Ana Bélen Cantoni (b. 1983 in Lima, Peru) graduated from the weißensee kunsthochschule berlin. Her works plumb the depths of space. She arranges thin, ephemeral plasterboards into abstract edifices that evoke both urban and natural associations. Her plaster objects sprawl across the floor, laying a fragile claim to physical space as well as challenging the viewers attentiveness as every careless movement sets off a process of erosion, transforming the original composition.
Judith Dorothea Gerke (b. 1991 in Riverside, California) graduated in sculpture from the Berlin University of the Arts. In her photo installations she examines the theme of surfaces as areas of contact. Taking closeups of corporeal and technical materials, she combines anew the resulting photographs with real, three-dimensional objects. Although her ceramic objects and interest in the human body situate her in the classical field of sculpture, Gerke succeeds in blurring conventional genre boundaries by applying the aesthetics of selfie culture and photography, making them a central visual medium. Her sculptural installations merge with their surroundings and what is being portrayed.
Timo Hinze (b. 1985 in Hamburg), a graduate of the Hochschule für Grafik und Buchkunst Leipzig, focuses on the interior decoration and design of work environments.
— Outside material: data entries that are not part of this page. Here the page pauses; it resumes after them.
(** X6.  A split loses no visible character of the block: the ids put in
    place of the block are its own id followed by the ids drawn, and the
    texts stored under them hold, in order, the characters of the block
    text that are no white space. *)
Theorem handleBlockSplit_keeps_content st id (md : jsstring) (k : Z) :
  let st' := next (handleBlockSplit shortid st id md k) in
  let ids := id :: idsDrawn shortid st st' in
  NoDup ids →
  allLines st' = splice (allLines st) (arrayIndexOf (allLines st) id) 1 ids
  ∧ ∃ texts,
      (λ j, doc st' !! j) <$> ids = Some <$> texts
      ∧ nonSpace (concat texts) = nonSpace md.
Proof.
  intros st' ids. unfold ids, idsDrawn, st'.
  destruct (handleBlockSplit_next shortid st id md k) as [Hlen ->].
  cbn [generated allLines doc].
  set (bb := orEmptyBlock (splitIntoBlocks (slice md 0 k))) in *.
  set (ab := orEmptyBlock (splitIntoBlocks (sliceFrom md k))) in *.
  replace (generated st + (length bb - 1 + length ab) - generated st)
    with (length bb - 1 + length ab) by lia.
  set (l := id :: (shortid <$> seq (generated st) (length bb - 1 + length ab)))
    in *.
  intros Hnd. split; [done|]. exists (bb ++ ab). split.
  - apply list_eq. intros n. rewrite !list_lookup_fmap.
    destruct (l !! n) as [j|] eqn:Hj; cbn [fmap option_fmap option_map].
    + destruct (lookup_lt_is_Some_2 (bb ++ ab) n) as [b Hb].
      { apply lookup_lt_Some in Hj. rewrite length_app. lia. }
      rewrite Hb. cbn [fmap option_fmap option_map]. f_equal.
      by eapply assignBlocks_lookup.
    + apply lookup_ge_None in Hj.
      rewrite lookup_ge_None_2 by (rewrite length_app; lia). done.
  - unfold bb, ab, splitIntoBlocks.
    rewrite concat_app, nonSpace_app, !orEmptyBlock_concat.
    rewrite !nonSpace_blocks_of_lines, !nonSpace_lines,
      !nonSpace_normalizeNewlines.
    by rewrite <- nonSpace_app, slice_sliceFrom.
Qed.

End SplitContent.

Lemma handleBlockSplit_keeps_content_witness :
  let st' := next (handleBlockSplit sampleIds sampleState "b" (str "bar baz") 3) in
  let ids := "b"%string :: idsDrawn sampleIds sampleState st' in
  NoDup ids
  ∧ allLines st'
    = splice (allLines sampleState)
        (arrayIndexOf (allLines sampleState) "b"%string) 1 ids
  ∧ ∃ texts,
      (λ j, doc st' !! j) <$> ids = Some <$> texts
      ∧ nonSpace (concat texts) = nonSpace (str "bar baz").
Proof.
  intros st' ids.
  assert (NoDup ids) as H by compute_done.
  split; [exact H|].
  exact (handleBlockSplit_keeps_content sampleIds sampleState "b"
           (str "bar baz") 3 H).
Defined.

(** ** Every arm of the key handler *)

Section KeyFacts.
Context (shortid : nat → string).
Implicit Types (st : State) (ev : KeyEvent) (id : string).

Lemma doc_ok_insert st id (t : jsstring) :
  doc_ok st → id ∈ allLines st →
  doc_ok {| doc := <[id := t]> (doc st); allLines := allLines st;
            editingBlockIds := editingBlockIds st;
            generated := generated st |}.
Proof.
  intros [Hnd Hdom] Hid. split; cbn [allLines doc]; [done|].
  rewrite dom_insert_L, Hdom. set_solver.
Qed.

Lemma doc_ok_same_keys st st' :
  doc_ok st → allLines st' = allLines st → dom (doc st') = dom (doc st) →
  doc_ok st'.
Proof. intros [Hnd Hdom] Ha Hd. split; by rewrite ?Ha, ?Hd. Qed.

Lemma doc_ok_second_merge st id :
  doc_ok st → id ∈ allLines st → doc_ok (next (handleSecondMerge st id)).
Proof.
  intros Hok Hid.
  pose proof (doc_ok_merge st id Hok Hid) as H.
  unfold handleBackwardMerge in H. unfold handleSecondMerge.
  destruct (0 <? _)%Z; [|done]. destruct (at_index _ _) as [prevId|]; [|done].
  cbv zeta in H |- *. apply (doc_ok_same_keys _ _ H).
  - by destruct (isListText _ && isListText _).
  - destruct (isListText _ && isListText _); cbn [next mergeInto doc];
      by rewrite !dom_delete_L, !dom_insert_L.
Qed.

Lemma idsDrawn_same st st' :
  generated st' = generated st → idsDrawn shortid st st' = [].
Proof. intros E. unfold idsDrawn. by rewrite E, Nat.sub_diag. Qed.

(** X7.  Every key event keeps the invariant of the document, whichever arm
    of the handler it takes, when the block of the caret is in the ordering
    sequence, the first block in edit focus (if any) is too, and the ids
    drawn are new and distinct. *)
Theorem handleKeyDown_keeps_invariant st ev :
  doc_ok st →
  (∀ id, target ev = Some id → id ∈ allLines st) →
  (∀ e, head (editingBlockIds st) = Some e → e ∈ allLines st) →
  NoDup (idsDrawn shortid st (next (handleKeyDown shortid st ev))
         ++ allLines st) →
  doc_ok (next (handleKeyDown shortid st ev)).
Proof.
  intros Hok Ht He. unfold handleKeyDown.
  destruct (target ev) as [id|]; [|done].
  specialize (Ht id eq_refl).
  destruct (bool_decide (key ev = Enter) && negb (shiftKey ev)).
  { destruct (isListBlock (blockMarkdown ev)).
    - intros _. unfold handleListEnter. destruct (dataLine ev) as [cl|]; [|done].
      destruct (listEnter _ _ _) as [[[??]?]|]; [|done].
      by apply doc_ok_insert.
    - intros Hfresh. by apply doc_ok_split. }
  intros _.
  destruct (bool_decide (key ev = Enter) && shiftKey ev).
  { unfold handleLiteralNewline. destruct (editingBlockIds st) as [|e r]; [done|].
    case_bool_decide; [done|]. apply doc_ok_insert; [done|]. by apply He. }
  destruct (firstMergeGuard ev); [by apply doc_ok_merge|].
  destruct ((bool_decide (key ev = Backspace) || bool_decide (key ev = Delete))
            && blockIsEmpty ev); [by apply doc_ok_delete|].
  destruct (secondMergeGuard ev); [|done].
  by apply doc_ok_second_merge.
Qed.

(** X8.  Shift+Enter adds its line break to the first block in edit focus,
    whichever block holds the caret, and to nothing else.  When that id is
    in the ordering sequence no more, the handler stores the text
    [undefined] and a line break under it, and the invariant is lost. *)
Theorem literal_newline_goes_to_edit_focus st ev id e rest :
  target ev = Some id → key ev = Enter → shiftKey ev = true →
  editingBlockIds st = e :: rest → e ≠ EmptyString →
  let out := handleKeyDown shortid st ev in
  doc (next out)
  = <[e := default (str "undefined") (doc st !! e) ++ [LF]]> (doc st)
  ∧ allLines (next out) = allLines st
  ∧ defaultPrevented out = true
  ∧ (id ≠ e → doc (next out) !! id = doc st !! id)
  ∧ (doc_ok st → e ∉ allLines st →
     doc (next out) !! e = Some (str "undefined" ++ [LF])
     ∧ ¬ doc_ok (next out)).
Proof.
  intros Ht Hk Hs He Hne out. unfold out, handleKeyDown.
  rewrite Ht, Hk, Hs. rewrite bool_decide_eq_true_2 by done.
  cbn [negb andb]. unfold handleLiteralNewline. rewrite He.
  rewrite bool_decide_eq_false_2 by done. cbn [next doc allLines defaultPrevented].
  split; [done|]. split; [done|]. split; [done|]. split.
  { intros Hid. by rewrite lookup_insert_ne. }
  intros [Hnd Hdom] Hnot.
  assert (doc st !! e = None) as Hnone.
  { apply not_elem_of_dom. rewrite Hdom. set_solver. }
  rewrite Hnone, lookup_insert_eq. split; [done|].
  intros [_ Hdom']. cbn [doc allLines] in Hdom'.
  apply Hnot. apply (elem_of_list_to_set (C := gset string)).
  rewrite <- Hdom', dom_insert_L. set_solver.
Qed.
He visits trade fairs, trawls the internet and the streets of Berlin, and collects visual designs that reference the reorganisation of work environments and urban development. In photographs, slideshows and clay objects he combines his research into a vision of the future, where choosing the right product guarantees success, motivational workplace slogans promote self-optimisation and architectural vistas on construction fences promise a stylish private life.
The exhibition has been curated by Matilda Felix, Hamburger Bahnhof Museum für Gegenwart Berlin. The curator will give a guided tour on Thursday, 26 July 2018, at 4.30 pm.
An accompanying publication will be published with essays by Sarah Alberti, Leonie Pfennig and Andreas Prinzing, edited by Matilda Felix for the Nationalgalerie Staatliche Museen zu Berlin, with numerous illustrations, German / English, ca. 70 pages.